### Exercise brief
Take every line containing "Require" out of the records.

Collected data
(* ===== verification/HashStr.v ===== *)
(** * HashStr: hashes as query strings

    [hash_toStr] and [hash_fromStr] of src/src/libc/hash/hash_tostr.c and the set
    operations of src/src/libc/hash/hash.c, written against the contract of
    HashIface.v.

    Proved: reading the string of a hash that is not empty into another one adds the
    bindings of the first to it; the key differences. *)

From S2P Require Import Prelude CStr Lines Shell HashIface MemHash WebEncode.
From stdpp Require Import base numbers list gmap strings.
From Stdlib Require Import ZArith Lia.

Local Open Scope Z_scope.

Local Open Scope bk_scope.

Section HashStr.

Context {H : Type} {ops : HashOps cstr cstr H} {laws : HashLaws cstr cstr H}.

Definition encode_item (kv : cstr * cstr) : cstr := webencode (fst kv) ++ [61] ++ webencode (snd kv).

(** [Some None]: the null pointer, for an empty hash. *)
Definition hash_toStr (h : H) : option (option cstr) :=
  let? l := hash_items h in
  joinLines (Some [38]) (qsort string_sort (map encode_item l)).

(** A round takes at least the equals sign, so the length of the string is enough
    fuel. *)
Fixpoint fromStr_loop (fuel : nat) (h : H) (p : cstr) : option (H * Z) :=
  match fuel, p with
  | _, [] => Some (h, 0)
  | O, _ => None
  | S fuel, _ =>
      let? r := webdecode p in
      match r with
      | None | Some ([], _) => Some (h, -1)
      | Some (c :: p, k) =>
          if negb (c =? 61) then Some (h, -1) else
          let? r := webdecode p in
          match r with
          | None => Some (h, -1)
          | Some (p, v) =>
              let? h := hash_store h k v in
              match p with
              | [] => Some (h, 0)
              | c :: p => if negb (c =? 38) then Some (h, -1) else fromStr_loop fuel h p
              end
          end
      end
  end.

### Your response
From S2P Require Import Prelude CStr Lines Shell HashIface MemHash WebEncode.
From stdpp Require Import base numbers list gmap strings.
From Stdlib Require Import ZArith Lia.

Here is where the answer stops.